La inmadurez electoral

España padece un síndrome de inmadurez política tras 40 años de Constitución democrática. La racionalidad nos conduciría a afirmar que en 2019 el país habría alcanzado un asentamiento solido de su arquitectura democrática. Pero ni siquiera en la resolución de los debates electorales hay un consenso básico entre los partidos políticos.

El espectáculo que se está dando estos días, favorecido por la intromisión del Junta electoral en la programación de una cadena privada y por la negativa del candidato Pedro Sanchez a debatir en la televisión pública, demuestra que los usos y costumbres de las solidas democracias que conforman el acervo del comportamiento electoral, junto con las normas reguladoras, todavía no están implantados en España.

La regulación de las campañas electorales ha saltado por los aires desde el  día en que la tecnología abierta se ha impuesto en todas las actividades. Las redes sociales, los nuevos modelos de marketing político indirecto y el propio escenario temporal de 15 días dinamitado por la realidad, al igual que el día de reflexión, son manifestaciones de lo que ha cambiado la realidad social en estos 40 años y de lo que poco que se ha hecho por los partidos para liberalizar las campañas electorales y definir un marco básico de garantía de derechos.

Las polémicas de la agencia de viajes Falcon o de las fotos y frases  de Pedro Sanchez podrán desparecer de algún sitio por el celo de la Junta Electoral, pero corren por los smartphones a la velocidad da la trasmisión de datos. Como también accederemos a las encuestas israelitas o las andorranas el día de reflexión y el de la votación sin que ningún Junta cierre la web.

Esta es la razón de que fracasen los mítines y las vueltas por España de los candidatos. Con sentido del humor relataba un suelto de ABC como se había entusiasmado la comitiva del PP por la recepción de un grupo de jóvenes en Tarragona a Casado. Que después de todo eran los sobrinos y amigos de un candidato en la plaza.

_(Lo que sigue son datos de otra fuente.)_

Lemma copy_P010_ok f :
  let v := plain_view (Pairs f) 2 (width src) in
  carries_out handle (same_size (width src) (height src) v v)
    (memcpy (dst_plane CSC_Y_PLANE) (src_plane CSC_Y_PLANE) ((width src ^* 2) ^* height src) ;!
     memcpy (dst_plane CSC_UV_PLANE) (src_plane CSC_UV_PLANE) (((width src ^* 2) ^* height src) ≫ 1) ;!
     ret CSC_ErrorNone).
Proof.
  destruct fok. intros v m vok; subst v.
  destruct (even_area (width src) (height src)) as (A & W & E & A4 & A2); try done.
  shifts. rewrite (u32_small (width src * 2)), u32_small by nia.
  replace ((width src * 2 * height src) `div` 2) with (2 * width src * (height src `div` 2)) 
    by (rewrite <- (Z.div_mul (2 * width src * (height src `div` 2)) 2) by lia; f_equal; lia).
  destruct (vok) as [V1 V2 V3 V4].
  eapply carried_out; [done| |].
  - apply writes_seq; [|apply writes_seq; [|apply writes_ret]].
    + apply writes_block with (n := 2 * width src) (rows := height src); try done; [|lia..].
      eapply luma_rows; try done; strides.
    + apply writes_block with (n := 2 * width src) (rows := height src `div` 2); try done; [|lia].
      eapply pairs_rows with (f := f); try done; strides.
  - eapply pairs_covered with (f := f); [done..|]. covered.
Qed.

(** Removing the padding of the codec. *)
Abbreviation decode c d :=
  (same_size (crop_width src) (crop_height src)
     (codec_view c d (width src) (crop_width src)) (plain_view c d (crop_width src))).
(* ===== verification/Ril.v ===== *)
(** * Voice calls: the client of the modem

    [src/libaudio/audiohal/audioril-sec/secril_interface.c]: the single connection
    of the audio HAL to the radio daemon.  The client library of the modem
    ([libsecril-client.so], loaded at run time) is the environment. *)

From S2P Require Import Prelude Effects.

(** ** Data *)

(** The devices of [system/audio.h], and its mode of a call. *)
Class AudioDevices := {
  AUDIO_MODE_IN_CALL : Z;
  AUDIO_DEVICE_NONE : Z;
  AUDIO_DEVICE_OUT_EARPIECE : Z;
  AUDIO_DEVICE_OUT_SPEAKER : Z;
  AUDIO_DEVICE_OUT_WIRED_HEADSET : Z;
  AUDIO_DEVICE_OUT_WIRED_HEADPHONE : Z;
  AUDIO_DEVICE_OUT_BLUETOOTH_SCO : Z;
  AUDIO_DEVICE_OUT_BLUETOOTH_SCO_HEADSET : Z;
  AUDIO_DEVICE_OUT_BLUETOOTH_SCO_CARKIT : Z;
  AUDIO_DEVICE_OUT_LINE : Z;
  AUDIO_DEVICE_OUT_ALL_SCO : Z
}.

(** [SoundType] *)
Inductive SoundType :=
  | SOUND_TYPE_NONE
  | SOUND_TYPE_VOICE
  | SOUND_TYPE_SPEAKER
  | SOUND_TYPE_HEADSET
  | SOUND_TYPE_BTVOICE.

(** [AudioPath] *)
Definition SOUND_AUDIO_PATH_NONE : Z := 0.
Definition SOUND_AUDIO_PATH_HANDSET : Z := 1.
Definition SOUND_AUDIO_PATH_HEADSET : Z := 2.
Definition SOUND_AUDIO_PATH_BLUETOOTH : Z := 4.
Definition SOUND_AUDIO_PATH_SPEAKRERPHONE : Z := 6.
Definition SOUND_AUDIO_PATH_35PI_HEADSET : Z := 7.
Definition SOUND_AUDIO_PATH_BT_NS_EC_OFF : Z := 8.
Definition SOUND_AUDIO_PATH_WB_BLUETOOTH : Z := 9.
Definition SOUND_AUDIO_PATH_WB_BT_NS_EC_OFF : Z := 10.
Definition SOUND_AUDIO_PATH_HANDSET_HAC : Z := 11.
Definition SOUND_AUDIO_PATH_LINEOUT : Z := 12.
Definition SOUND_AUDIO_PATH_VOLTE_HANDSET : Z := 65.
Definition SOUND_AUDIO_PATH_VOLTE_HEADSET : Z := 66.
Definition SOUND_AUDIO_PATH_VOLTE_BLUETOOTH : Z := 68.
Definition SOUND_AUDIO_PATH_VOLTE_SPEAKRERPHONE : Z := 70.
Definition SOUND_AUDIO_PATH_VOLTE_35PI_HEADSET : Z := 71.
Definition SOUND_AUDIO_PATH_VOLTE_BT_NS_EC_OFF : Z := 72.
Definition SOUND_AUDIO_PATH_VOLTE_WB_BLUETOOTH : Z := 73.
Definition SOUND_AUDIO_PATH_VOLTE_WB_BT_NS_EC_OFF : Z := 74.
Definition SOUND_AUDIO_PATH_VOLTE_HANDSET_HAC : Z := 75.
Definition SOUND_AUDIO_PATH_VOLTE_LINEOUT : Z := 76.
(** A connection that is set up again at the start of a call begins with the
    initial settings of the client, while the voice manager keeps its own: after a
    VoLTE status, a hearing aid or a Bluetooth mode that was set before, the route
    of the call is the one of a call without. *)
Theorem reconnection_loses_settings w v w' device :
  voice_reachable w -> voice w = Some v -> call_status v = CALL_STATUS_INVALID ->
  voice_set_call_mode true w = Some (0, w') ->
  exists v' i, voice w' = Some v' /\ instance (modem w') = Some i /\
    vm_volte_status v' = vm_volte_status v /\ vm_hac_mode v' = vm_hac_mode v /\
    bluetooth_nrec v' = bluetooth_nrec v /\ bluetooth_samplerate v' = bluetooth_samplerate v /\
    snd <$> modem_reads (map_incall_device i device) = Some false /\
    terminal_of i device <> Handset true /\ terminal_of i device <> Bluetooth true true /\
    terminal_of i device <> Bluetooth true false /\ terminal_of i device <> Bluetooth false false.
Proof.
  intros Hw%voice_reachable_inv Ev Es E.
  assert (Hm : modem_ok (modem w)) by (destruct Hw as [[_ ?]|(s & x & _ & _ & _ & _ & [? _])]; done).
  destruct (reconnection w v w' Hm Ev Es E) as (i & Ev' & Ei & D1 & D2 & D3 & D4 & _).
  exists (v <| call_status := CALL_STATUS_INCALLMODE |>), i. do 6 (split; [done|]).
  rewrite path_reads. unfold terminal_of. rewrite D1, D2, D3, D4. simpl. split; [done|].
  repeat case_match; done.
Qed.

(** C30. In an active call [voice_set_path] and [voice_set_volume] send the modem two
    calls and no other: the path of the device, and a volume step from 0 to the
    maximum, for the sound type that belongs to that path.  Over LTE the sound type is
    the one of the handset whatever the device. *)
Theorem route_and_volume w v i device x :
  voice_reachable w -> voice w = Some v -> call_status v = CALL_STATUS_ACTIVE ->
  instance (modem w) = Some i -> ril_set_audio_path i = true -> ril_set_audio_volume i = true -> in_unit x ->
  let path := map_incall_device i device in
  let sound := map_sound_from_device path in
  exists w1 w2 step a b, voice_set_path device w = Some (0, w1) /\ voice_set_volume x w1 = Some (0, w2) /\
    rlog (modem w2) = (call_SetCallVolume (client i) sound step, b) ::
                      (call_SetCallAudioPath (client i) path ORIGINAL_PATH, a) :: rlog (modem w) /\
    0 <= step <= volume_steps_max v /\ client i ∈ clients (rlog (modem w)) /\
    (volte_status i <> VOLTE_OFF -> sound = SOUND_TYPE_VOICE).
Proof.
  intros Hw%voice_reachable_inv Ev Es Ei Sp Sv Hx path sound.
  destruct Hw as [[E _]|(s & v' & E & Es' & _ & Hst & [_ Hl])]; [by rewrite Ev in E|].
  rewrite Ev in E. injection E as <-. rewrite Es in Es'. subst s. destruct Hl as (j & Ej & (_ & _ & Hc) & _).
  rewrite Ei in Ej. injection Ej as <-.
  assert (Nz : client i <> 0) by (intros E0; rewrite E0 in Hc; by apply zero_not_client in Hc).
  destruct (volume_steps_bounds x (volume_steps_max v) Hx Hst) as (step & Est & Hstep).
  set (i1 := i <| sound_type := sound |>).
  set (m1 := logged ((modem w) <| instance := Some i1 |>) (call_SetCallAudioPath (client i) path ORIGINAL_PATH)).
  set (m2 := logged m1 (call_SetCallVolume (client i) sound step)).
  exists {| voice := Some (v <| out_device := device |>); modem := m1 |},
    {| voice := Some (v <| out_device := device |>); modem := m2 |}, step,
    (ril_answer (rlog (modem w)) (call_SetCallAudioPath (client i) path ORIGINAL_PATH)),
    (ril_answer (rlog m1) (call_SetCallVolume (client i) sound step)).
  assert (R1 : SecRilSetVoicePath AUDIO_MODE_IN_CALL device (modem w) = Some (ril_answer (rlog (modem w)) (call_SetCallAudioPath (client i) path ORIGINAL_PATH), m1)).
  { unfold SecRilSetVoicePath. rewrite (bind_some _ _ _ _ _ (getInstance_some _ i Ei)).
    rewrite (bind_some _ _ _ _ _ (rilc_some _ i Ei)), (bind_some _ _ _ _ _ (rilc_set_some _ _ i Ei)).
    fold path. fold sound. by rewrite Sp, (proj2 (Z.eqb_neq _ _) Nz). }
  assert (R2 : SecRilSetVoiceVolume device step m1 = Some (0, m2)).
  { unfold SecRilSetVoiceVolume. assert (I1 : instance m1 = Some i1) by done.
    rewrite (bind_some _ _ _ _ _ (getInstance_some _ i1 I1)).
    assert (K : (i ← rilc; if ril_set_audio_volume i && negb (client i =? 0) then
        ril (call_SetCallVolume (client i) (sound_type i) step) ;; mret tt else mret tt) m1 = Some (tt, m2)).
    { rewrite (bind_some _ _ _ _ _ (rilc_some _ i1 I1)). simpl. by rewrite Sv, (proj2 (Z.eqb_neq _ _) Nz). }
    by rewrite (bind_some _ _ _ _ _ K). }
  split; [|split; [|split; [done|split; [done|split; [done|]]]]].
  - assert (Cm : voice_is_call_mode w = Some (true, w)).
    { unfold voice_is_call_mode. rewrite (bind_some _ _ _ _ _ (vm_some w v Ev)). by rewrite Es. }
    unfold voice_set_path. rewrite (bind_some _ _ _ _ _ Cm), (bind_some _ _ _ _ _ (vm_set_some _ w v Ev)).
    set (w1 := w <| voice := _ |>). assert (R1' : SecRilSetVoicePath AUDIO_MODE_IN_CALL device (modem w1) = Some (_, m1)) by exact R1.
    by rewrite (bind_some _ _ _ _ _ (ignore_some _ w1 _ _ R1')).
  - set (w1 := {| voice := _; modem := m1 |}). assert (E1 : voice w1 = Some (v <| out_device := device |>)) by done.
    unfold voice_set_volume. rewrite (bind_some _ _ _ _ _ (vm_some w1 _ E1)).
    rewrite (bool_decide_eq_true_2 (call_status (v <| out_device := device |>) = CALL_STATUS_ACTIVE)) by exact Es.
    assert (V1 : volume_index x (volume_steps_max (v <| out_device := device |>)) w1 = Some (step, w1))
      by (unfold volume_index; simpl volume_steps_max; by rewrite Est).
    rewrite (bind_some _ _ _ _ _ V1).
    by rewrite (bind_some _ _ _ _ _ (ignore_some _ w1 _ _ R2)).
  - intros Hv. unfold sound, path. pose proof (path_reads i device) as P.
    rewrite (proj2 (Z.eqb_neq _ _) Hv) in P. unfold map_sound_from_device.
    destruct (Z.eqb_spec (map_incall_device i device) SOUND_AUDIO_PATH_SPEAKRERPHONE) as [E|_]; [by rewrite E in P|].
    by destruct (Z.eqb_spec (map_incall_device i device) SOUND_AUDIO_PATH_HEADSET) as [E|_]; [rewrite E in P|].
Qed.
End theorems.

(** ** Instances: a modem that answers after some attempts *)

#[local] Instance aosp_devices : AudioDevices := {|
  AUDIO_MODE_IN_CALL := 2; AUDIO_DEVICE_NONE := 0;
  AUDIO_DEVICE_OUT_EARPIECE := 0x1; AUDIO_DEVICE_OUT_SPEAKER := 0x2; AUDIO_DEVICE_OUT_WIRED_HEADSET := 0x4;
  AUDIO_DEVICE_OUT_WIRED_HEADPHONE := 0x8; AUDIO_DEVICE_OUT_BLUETOOTH_SCO := 0x10;
  AUDIO_DEVICE_OUT_BLUETOOTH_SCO_HEADSET := 0x20; AUDIO_DEVICE_OUT_BLUETOOTH_SCO_CARKIT := 0x40;
  AUDIO_DEVICE_OUT_LINE := 0x20000; AUDIO_DEVICE_OUT_ALL_SCO := 0x70 |}.

#[local] Instance aosp_parameters : AudioPlatform := {|
  str_parms := list (string * string);
  str_parms_get_str p k := (fun x => String.substring 0 39 (snd x)) <$> List.find (fun x => String.eqb (fst x) k) p;
  str_parms_del p k := List.filter (fun x => negb (String.eqb (fst x) k)) p;
  AUDIO_PARAMETER_KEY_BT_NREC := "bt_headset_nrec"; AUDIO_PARAMETER_KEY_BT_SCO_WB := "bt_wbs";
  AUDIO_PARAMETER_KEY_TTY_MODE := "tty_mode"; AUDIO_PARAMETER_KEY_HAC := "HACSetting";
  AUDIO_PARAMETER_VALUE_ON := "on"; AUDIO_PARAMETER_VALUE_OFF := "off";
  AUDIO_PARAMETER_VALUE_TTY_OFF := "tty_off"; AUDIO_PARAMETER_VALUE_TTY_VCO := "tty_vco";
  AUDIO_PARAMETER_VALUE_TTY_HCO := "tty_hco"; AUDIO_PARAMETER_VALUE_TTY_FULL := "tty_full";
  AUDIO_PARAMETER_VALUE_HAC_ON := "ON"; AUDIO_PARAMETER_VALUE_HAC_OFF := "OFF";
  atoi_vol_steps := 15 |}.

El discurso de la campaña no ha mejorado en comparación con anteriores elecciones. No hay ningún debate de altura sobre los problemas reales del país que se distancia de los políticos con indiferencia y aburrimiento.

La ruptura del bloque constitucional por el PSOE es la causa de que el independentismo catalán inunde toda la realidad política, provocando un profundo hartazgo y al mismo tiempo una gran incertidumbre para el día después del 28 de abril. Carece de toda que un tal Torra, otro Junquera  y un fugado en Waterloo, determinen la agenda política de España, recibiendo la complacencia de un terrorista como Otegui que se felicita de su apoyo en el Congreso al Presidente del Gobierno.

Los secesionistas han obtenido ya una victoria muy significativa al haber conseguido romper la unidad constitucional por la defección de Pedro Sanchez que ha arrastrado al socialismo democrático. Una decisión que nunca tomaron ni aceptarían sus antecesores Felipe González, Joaquín Almunia, José Borrell y Alfredo Rubalcaba que han sido borrados del mapa de Ferraz por Sanchez. De Zapatero poco hay que decir, ya que si dimitió en mayo de 2010 ante la tormenta financiera y económica, no se le puede otorgare arrestos para enfrentarse a una reto como el que plantea el secesionismo catalán.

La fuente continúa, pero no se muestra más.